> **Source material**:
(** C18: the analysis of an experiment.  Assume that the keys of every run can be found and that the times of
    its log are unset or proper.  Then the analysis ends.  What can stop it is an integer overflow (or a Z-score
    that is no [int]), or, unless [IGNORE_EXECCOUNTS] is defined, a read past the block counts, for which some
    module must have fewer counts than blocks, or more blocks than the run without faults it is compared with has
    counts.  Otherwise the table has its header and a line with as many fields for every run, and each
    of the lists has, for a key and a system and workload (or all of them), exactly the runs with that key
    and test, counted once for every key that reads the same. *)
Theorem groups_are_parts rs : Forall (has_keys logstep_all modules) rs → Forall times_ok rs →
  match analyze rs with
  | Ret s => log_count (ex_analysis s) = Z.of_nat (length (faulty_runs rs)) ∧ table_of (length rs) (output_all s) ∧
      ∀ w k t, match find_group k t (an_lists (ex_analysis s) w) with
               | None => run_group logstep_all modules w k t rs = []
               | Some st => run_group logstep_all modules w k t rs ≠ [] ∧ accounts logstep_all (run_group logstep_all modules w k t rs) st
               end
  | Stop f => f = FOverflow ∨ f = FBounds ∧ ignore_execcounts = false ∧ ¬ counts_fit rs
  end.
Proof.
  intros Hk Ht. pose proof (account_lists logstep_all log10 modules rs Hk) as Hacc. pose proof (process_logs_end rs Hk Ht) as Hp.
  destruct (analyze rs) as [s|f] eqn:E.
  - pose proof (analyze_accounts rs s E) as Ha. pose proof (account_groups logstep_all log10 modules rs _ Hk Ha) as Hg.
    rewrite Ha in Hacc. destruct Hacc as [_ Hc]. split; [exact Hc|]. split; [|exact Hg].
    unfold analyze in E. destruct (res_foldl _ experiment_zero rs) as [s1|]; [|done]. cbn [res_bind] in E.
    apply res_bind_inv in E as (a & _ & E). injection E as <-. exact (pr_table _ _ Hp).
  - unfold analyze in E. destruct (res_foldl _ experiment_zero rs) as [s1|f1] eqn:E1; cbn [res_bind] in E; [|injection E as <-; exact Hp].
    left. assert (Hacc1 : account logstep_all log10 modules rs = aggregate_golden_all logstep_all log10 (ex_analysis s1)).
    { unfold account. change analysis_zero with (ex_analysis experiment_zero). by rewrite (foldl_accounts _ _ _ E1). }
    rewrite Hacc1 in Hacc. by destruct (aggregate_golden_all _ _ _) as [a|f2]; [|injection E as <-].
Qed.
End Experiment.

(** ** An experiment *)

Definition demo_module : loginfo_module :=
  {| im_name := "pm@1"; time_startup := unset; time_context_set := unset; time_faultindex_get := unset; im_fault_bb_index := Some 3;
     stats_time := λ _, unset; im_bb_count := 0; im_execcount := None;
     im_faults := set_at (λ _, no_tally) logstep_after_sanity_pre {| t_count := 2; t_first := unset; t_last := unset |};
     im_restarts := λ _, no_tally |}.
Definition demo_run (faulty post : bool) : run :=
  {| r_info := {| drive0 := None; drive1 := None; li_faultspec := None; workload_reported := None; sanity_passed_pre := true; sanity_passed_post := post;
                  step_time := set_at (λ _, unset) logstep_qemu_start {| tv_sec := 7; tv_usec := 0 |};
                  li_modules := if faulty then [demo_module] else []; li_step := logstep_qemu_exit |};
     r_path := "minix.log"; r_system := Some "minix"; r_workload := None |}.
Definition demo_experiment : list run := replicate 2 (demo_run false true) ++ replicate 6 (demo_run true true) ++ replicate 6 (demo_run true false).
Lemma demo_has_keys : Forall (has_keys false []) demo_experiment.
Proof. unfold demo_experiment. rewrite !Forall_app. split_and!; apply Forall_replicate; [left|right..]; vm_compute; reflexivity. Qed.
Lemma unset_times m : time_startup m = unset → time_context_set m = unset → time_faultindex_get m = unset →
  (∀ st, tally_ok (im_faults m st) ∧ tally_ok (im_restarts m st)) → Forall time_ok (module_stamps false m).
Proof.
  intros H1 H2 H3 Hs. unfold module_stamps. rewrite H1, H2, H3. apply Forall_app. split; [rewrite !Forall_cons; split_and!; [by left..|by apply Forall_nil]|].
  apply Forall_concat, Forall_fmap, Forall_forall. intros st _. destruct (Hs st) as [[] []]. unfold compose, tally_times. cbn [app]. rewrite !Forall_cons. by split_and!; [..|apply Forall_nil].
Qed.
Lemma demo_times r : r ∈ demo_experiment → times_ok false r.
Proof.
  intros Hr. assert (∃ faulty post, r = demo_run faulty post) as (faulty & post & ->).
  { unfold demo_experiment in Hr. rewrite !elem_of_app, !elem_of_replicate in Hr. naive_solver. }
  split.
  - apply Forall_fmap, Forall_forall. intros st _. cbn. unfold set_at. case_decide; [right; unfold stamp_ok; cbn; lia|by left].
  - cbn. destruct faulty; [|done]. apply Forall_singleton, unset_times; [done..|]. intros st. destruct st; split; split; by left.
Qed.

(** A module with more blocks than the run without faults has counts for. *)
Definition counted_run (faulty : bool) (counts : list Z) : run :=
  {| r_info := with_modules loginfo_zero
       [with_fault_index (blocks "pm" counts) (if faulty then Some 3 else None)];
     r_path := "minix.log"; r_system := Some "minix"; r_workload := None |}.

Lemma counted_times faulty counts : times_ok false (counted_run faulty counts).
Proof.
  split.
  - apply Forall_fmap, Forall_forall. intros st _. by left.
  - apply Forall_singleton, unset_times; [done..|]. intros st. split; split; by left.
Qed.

--

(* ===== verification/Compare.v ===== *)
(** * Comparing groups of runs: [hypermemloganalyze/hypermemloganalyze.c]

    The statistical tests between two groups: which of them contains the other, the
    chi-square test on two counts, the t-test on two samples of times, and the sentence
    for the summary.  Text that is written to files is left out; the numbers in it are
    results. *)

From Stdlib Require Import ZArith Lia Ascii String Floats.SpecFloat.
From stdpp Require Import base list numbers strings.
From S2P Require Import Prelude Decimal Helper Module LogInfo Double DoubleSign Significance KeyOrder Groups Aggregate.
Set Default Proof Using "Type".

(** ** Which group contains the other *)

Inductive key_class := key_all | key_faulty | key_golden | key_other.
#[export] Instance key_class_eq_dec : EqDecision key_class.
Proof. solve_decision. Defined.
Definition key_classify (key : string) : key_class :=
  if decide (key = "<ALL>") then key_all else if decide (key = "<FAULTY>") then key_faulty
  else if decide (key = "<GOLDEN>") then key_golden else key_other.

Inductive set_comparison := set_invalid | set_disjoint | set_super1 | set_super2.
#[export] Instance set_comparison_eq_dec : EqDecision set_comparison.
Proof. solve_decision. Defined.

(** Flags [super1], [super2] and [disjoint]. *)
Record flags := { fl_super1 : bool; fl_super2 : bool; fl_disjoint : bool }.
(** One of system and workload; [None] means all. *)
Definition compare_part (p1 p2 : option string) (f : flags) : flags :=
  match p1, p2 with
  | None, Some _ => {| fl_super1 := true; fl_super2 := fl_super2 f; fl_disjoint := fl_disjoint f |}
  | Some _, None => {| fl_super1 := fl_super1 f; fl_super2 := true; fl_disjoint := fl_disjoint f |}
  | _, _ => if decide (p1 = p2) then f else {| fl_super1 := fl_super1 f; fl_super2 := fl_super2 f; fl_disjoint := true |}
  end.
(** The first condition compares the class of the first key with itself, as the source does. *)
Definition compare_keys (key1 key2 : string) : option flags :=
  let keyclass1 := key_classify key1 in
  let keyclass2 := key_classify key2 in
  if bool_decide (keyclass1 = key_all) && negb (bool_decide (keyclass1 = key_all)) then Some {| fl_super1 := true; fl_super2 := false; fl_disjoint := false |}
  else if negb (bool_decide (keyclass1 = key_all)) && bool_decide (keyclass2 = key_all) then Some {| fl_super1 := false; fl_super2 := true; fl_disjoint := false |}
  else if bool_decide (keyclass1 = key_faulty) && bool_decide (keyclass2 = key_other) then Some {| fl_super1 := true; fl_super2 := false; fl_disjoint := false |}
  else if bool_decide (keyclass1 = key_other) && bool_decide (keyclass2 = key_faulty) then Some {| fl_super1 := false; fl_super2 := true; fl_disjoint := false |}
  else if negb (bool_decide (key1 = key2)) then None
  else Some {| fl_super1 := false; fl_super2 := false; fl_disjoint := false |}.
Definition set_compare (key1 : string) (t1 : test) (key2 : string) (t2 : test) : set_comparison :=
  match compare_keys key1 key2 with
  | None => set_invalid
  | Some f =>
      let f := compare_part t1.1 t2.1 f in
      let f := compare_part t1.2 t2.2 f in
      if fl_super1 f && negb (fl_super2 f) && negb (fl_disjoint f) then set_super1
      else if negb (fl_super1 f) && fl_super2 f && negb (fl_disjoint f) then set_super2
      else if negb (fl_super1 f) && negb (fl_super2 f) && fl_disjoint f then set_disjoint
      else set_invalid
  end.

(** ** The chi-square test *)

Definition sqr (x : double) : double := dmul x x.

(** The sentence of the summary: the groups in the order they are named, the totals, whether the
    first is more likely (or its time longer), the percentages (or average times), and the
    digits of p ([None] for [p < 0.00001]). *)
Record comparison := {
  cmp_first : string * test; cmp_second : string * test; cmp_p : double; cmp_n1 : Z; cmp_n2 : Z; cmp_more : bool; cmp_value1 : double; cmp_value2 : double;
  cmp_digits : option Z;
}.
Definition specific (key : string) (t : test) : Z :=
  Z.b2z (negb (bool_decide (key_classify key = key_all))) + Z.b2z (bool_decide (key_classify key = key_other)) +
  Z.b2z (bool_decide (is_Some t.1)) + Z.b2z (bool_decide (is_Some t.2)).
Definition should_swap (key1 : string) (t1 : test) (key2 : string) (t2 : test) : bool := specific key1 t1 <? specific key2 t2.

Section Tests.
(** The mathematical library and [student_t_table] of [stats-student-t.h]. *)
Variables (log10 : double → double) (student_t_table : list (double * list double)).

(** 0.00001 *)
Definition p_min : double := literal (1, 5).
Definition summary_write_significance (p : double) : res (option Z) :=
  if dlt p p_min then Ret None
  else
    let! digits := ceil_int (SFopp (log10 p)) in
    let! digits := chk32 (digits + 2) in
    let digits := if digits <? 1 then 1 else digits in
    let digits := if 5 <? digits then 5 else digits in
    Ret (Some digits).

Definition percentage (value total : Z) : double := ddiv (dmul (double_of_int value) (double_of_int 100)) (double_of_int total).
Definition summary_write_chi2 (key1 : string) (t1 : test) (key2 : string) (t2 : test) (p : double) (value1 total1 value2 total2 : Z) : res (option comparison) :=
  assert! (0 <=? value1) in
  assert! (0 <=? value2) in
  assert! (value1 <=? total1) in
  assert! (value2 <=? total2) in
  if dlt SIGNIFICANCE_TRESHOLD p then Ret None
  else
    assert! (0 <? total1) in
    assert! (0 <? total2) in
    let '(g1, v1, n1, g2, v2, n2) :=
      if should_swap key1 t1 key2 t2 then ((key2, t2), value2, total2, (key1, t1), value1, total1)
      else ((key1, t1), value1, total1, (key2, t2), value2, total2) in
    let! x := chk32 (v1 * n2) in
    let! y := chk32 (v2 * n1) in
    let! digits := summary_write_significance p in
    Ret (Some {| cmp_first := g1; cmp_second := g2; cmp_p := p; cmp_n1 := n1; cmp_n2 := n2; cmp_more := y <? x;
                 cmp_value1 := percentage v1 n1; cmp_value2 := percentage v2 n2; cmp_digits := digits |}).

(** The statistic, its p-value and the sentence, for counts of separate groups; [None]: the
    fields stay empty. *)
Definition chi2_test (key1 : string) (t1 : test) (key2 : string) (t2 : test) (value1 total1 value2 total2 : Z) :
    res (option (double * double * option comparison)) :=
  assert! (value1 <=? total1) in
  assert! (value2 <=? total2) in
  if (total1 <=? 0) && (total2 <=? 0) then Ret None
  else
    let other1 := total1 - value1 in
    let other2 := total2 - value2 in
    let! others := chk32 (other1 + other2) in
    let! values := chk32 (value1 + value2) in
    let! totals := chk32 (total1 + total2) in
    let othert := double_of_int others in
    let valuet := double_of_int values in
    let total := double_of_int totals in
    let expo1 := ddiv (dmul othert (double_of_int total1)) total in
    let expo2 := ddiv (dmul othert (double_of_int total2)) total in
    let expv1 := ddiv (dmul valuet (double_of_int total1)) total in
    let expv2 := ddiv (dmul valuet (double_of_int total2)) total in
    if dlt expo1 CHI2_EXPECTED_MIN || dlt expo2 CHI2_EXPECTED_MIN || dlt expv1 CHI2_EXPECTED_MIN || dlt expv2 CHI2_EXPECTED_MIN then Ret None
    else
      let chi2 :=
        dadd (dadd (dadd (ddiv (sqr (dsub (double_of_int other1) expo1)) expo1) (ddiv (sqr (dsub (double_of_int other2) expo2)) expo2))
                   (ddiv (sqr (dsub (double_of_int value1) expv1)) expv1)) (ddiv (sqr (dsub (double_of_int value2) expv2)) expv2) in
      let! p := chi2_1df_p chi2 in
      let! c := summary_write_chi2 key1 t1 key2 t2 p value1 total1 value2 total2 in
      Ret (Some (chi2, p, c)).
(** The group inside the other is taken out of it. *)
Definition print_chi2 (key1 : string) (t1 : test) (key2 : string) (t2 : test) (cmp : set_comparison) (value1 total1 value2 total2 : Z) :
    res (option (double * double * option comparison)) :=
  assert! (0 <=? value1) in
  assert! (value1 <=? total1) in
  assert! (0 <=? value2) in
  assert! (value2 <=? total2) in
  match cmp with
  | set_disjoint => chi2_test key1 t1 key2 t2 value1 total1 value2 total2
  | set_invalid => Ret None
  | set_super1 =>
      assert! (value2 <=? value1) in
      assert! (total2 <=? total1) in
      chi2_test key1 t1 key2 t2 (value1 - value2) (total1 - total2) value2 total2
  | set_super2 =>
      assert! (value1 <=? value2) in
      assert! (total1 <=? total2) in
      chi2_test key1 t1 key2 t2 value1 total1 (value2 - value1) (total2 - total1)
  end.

* * *

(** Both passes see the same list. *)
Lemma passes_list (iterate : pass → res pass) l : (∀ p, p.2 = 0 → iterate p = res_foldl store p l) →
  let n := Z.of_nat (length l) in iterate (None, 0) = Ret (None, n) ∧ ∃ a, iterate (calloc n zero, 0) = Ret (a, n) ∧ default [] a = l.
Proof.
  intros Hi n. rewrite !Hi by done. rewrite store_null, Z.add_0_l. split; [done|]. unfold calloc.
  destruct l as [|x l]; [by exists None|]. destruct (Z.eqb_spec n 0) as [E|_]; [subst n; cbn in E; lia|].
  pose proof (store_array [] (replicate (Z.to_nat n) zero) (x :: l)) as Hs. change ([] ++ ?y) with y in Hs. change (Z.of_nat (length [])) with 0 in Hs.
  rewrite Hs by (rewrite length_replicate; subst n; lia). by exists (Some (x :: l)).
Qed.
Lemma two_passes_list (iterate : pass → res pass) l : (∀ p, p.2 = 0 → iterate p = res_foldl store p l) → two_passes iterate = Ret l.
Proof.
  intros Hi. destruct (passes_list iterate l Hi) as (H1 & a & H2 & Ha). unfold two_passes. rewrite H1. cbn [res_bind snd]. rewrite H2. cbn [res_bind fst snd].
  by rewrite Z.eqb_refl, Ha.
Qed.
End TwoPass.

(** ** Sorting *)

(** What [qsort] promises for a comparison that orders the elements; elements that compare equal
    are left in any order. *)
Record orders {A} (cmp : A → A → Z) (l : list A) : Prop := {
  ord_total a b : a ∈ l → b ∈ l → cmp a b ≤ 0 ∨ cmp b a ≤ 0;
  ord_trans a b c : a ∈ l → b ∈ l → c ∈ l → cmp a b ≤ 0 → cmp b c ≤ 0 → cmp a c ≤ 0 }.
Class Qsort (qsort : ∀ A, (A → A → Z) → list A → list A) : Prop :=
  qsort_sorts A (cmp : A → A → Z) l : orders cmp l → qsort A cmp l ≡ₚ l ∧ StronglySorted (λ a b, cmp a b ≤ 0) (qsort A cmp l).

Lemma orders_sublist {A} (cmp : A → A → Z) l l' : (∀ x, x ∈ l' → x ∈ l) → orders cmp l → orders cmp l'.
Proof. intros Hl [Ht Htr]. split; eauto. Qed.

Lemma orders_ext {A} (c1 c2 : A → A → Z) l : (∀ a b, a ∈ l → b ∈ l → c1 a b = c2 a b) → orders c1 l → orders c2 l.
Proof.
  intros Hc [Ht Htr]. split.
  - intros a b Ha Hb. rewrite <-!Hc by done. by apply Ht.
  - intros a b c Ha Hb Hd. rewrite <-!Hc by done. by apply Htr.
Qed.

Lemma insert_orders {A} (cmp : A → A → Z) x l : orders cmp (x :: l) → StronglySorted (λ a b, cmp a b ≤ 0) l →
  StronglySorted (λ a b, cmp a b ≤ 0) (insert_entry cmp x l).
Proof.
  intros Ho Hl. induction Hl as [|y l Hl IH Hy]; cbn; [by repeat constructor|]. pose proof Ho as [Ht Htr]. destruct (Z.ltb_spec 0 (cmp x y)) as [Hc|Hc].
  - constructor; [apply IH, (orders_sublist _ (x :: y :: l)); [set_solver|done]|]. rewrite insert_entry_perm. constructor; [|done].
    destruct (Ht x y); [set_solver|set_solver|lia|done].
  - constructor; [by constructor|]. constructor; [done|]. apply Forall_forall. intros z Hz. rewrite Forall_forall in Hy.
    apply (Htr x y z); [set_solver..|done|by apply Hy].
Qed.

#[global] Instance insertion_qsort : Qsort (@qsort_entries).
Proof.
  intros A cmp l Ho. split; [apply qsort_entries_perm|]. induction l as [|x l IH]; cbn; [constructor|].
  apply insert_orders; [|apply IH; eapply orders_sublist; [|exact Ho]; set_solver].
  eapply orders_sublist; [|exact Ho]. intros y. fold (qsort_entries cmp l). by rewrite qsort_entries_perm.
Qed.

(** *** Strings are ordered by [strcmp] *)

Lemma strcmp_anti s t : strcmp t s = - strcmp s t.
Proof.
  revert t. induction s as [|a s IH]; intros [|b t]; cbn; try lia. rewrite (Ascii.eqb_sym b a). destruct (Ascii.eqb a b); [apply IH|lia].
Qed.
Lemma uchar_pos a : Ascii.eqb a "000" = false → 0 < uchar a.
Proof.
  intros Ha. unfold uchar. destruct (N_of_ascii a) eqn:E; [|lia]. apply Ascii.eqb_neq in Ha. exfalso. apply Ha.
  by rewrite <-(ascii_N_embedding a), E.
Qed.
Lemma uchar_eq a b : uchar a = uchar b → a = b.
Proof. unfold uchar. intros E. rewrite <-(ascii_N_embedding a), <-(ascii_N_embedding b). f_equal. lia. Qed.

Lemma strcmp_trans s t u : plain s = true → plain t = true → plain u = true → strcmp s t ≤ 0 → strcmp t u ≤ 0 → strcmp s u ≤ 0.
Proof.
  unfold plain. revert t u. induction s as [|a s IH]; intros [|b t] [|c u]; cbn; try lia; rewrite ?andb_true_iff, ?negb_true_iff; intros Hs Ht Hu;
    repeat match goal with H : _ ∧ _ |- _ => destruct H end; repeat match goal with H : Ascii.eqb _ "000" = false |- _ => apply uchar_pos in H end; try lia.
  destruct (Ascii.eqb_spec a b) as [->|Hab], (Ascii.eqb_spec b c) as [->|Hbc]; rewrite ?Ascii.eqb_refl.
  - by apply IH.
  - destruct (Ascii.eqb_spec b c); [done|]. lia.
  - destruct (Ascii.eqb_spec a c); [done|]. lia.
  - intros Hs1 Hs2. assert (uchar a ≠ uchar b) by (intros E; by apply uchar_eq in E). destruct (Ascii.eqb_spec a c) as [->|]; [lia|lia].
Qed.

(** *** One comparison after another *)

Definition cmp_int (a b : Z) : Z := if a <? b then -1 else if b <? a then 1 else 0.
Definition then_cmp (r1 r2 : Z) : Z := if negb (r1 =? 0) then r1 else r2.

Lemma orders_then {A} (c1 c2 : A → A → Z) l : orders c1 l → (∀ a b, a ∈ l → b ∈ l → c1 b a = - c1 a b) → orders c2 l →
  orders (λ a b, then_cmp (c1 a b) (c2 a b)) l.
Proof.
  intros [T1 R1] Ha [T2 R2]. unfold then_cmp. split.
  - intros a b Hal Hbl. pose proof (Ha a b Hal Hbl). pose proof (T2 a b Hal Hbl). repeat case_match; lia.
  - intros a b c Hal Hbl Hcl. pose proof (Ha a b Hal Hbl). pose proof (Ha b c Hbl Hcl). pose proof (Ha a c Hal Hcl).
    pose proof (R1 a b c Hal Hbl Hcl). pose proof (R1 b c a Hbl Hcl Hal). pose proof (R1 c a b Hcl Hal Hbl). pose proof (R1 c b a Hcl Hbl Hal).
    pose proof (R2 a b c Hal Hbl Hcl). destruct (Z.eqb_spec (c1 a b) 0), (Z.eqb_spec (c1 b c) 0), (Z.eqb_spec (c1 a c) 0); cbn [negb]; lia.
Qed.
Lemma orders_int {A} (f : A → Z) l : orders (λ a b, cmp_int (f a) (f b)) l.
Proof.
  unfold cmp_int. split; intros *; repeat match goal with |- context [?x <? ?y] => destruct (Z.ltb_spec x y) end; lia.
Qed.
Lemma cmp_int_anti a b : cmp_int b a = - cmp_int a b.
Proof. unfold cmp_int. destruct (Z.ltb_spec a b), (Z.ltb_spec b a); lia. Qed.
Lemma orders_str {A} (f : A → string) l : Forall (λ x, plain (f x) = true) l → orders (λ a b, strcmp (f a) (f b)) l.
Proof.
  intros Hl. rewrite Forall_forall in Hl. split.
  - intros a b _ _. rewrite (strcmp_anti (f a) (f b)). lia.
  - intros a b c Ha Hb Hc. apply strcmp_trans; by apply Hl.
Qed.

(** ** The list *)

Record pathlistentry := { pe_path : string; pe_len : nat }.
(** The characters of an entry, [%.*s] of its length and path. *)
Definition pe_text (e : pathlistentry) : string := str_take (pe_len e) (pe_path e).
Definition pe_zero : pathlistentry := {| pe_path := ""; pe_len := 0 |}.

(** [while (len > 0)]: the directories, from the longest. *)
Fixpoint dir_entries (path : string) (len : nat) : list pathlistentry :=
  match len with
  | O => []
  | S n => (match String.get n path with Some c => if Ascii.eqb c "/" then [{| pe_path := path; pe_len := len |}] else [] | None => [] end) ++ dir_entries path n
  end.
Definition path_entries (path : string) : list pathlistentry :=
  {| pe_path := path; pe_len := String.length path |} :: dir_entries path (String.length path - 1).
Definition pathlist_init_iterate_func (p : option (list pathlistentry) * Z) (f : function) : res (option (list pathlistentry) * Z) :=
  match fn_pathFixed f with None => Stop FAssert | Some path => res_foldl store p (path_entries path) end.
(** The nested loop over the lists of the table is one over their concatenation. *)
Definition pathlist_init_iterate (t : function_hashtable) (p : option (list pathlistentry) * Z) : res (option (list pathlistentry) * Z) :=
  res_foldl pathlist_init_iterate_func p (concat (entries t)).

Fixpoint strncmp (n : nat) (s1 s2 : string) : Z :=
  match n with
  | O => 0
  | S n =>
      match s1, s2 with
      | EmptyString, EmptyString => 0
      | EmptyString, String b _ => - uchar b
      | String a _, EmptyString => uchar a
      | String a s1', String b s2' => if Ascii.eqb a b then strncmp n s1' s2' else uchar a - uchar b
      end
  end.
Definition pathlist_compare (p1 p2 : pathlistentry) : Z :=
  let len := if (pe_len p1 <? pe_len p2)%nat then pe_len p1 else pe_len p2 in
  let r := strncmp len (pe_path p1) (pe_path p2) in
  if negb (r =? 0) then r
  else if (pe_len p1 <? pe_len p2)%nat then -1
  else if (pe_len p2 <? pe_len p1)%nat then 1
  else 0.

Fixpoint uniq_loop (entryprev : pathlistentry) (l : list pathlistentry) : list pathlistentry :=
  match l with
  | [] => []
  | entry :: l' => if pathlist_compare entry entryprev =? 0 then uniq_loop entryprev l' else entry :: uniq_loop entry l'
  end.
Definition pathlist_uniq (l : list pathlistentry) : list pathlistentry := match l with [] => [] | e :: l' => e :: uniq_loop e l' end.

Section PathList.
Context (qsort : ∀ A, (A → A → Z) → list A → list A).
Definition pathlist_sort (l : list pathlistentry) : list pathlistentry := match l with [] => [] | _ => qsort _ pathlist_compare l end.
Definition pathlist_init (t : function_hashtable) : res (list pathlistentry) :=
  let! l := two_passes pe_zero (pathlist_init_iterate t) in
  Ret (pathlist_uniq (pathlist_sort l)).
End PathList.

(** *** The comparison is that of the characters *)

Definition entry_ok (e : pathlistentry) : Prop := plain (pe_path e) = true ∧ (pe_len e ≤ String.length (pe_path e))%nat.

> **Exercise objective**:
When a line in the records above contains the word "ddiv", copy it.

> **Solution to this task**:
Definition percentage (value total : Z) : double := ddiv (dmul (double_of_int value) (double_of_int 100)) (double_of_int total).
    let expo1 := ddiv (dmul othert (double_of_int total1)) total in
    let expo2 := ddiv (dmul othert (double_of_int total2)) total in
    let expv1 := ddiv (dmul valuet (double_of_int total1)) total in
    let expv2 := ddiv (dmul valuet (double_of_int total2)) total in
        dadd (dadd (dadd (ddiv (sqr (dsub (double_of_int other1) expo1)) expo1) (ddiv (sqr (dsub (double_of_int other2) expo2)) expo2))
                   (ddiv (sqr (dsub (double_of_int value1) expv1)) expv1)) (ddiv (sqr (dsub (double_of_int value2) expv2)) expv2) in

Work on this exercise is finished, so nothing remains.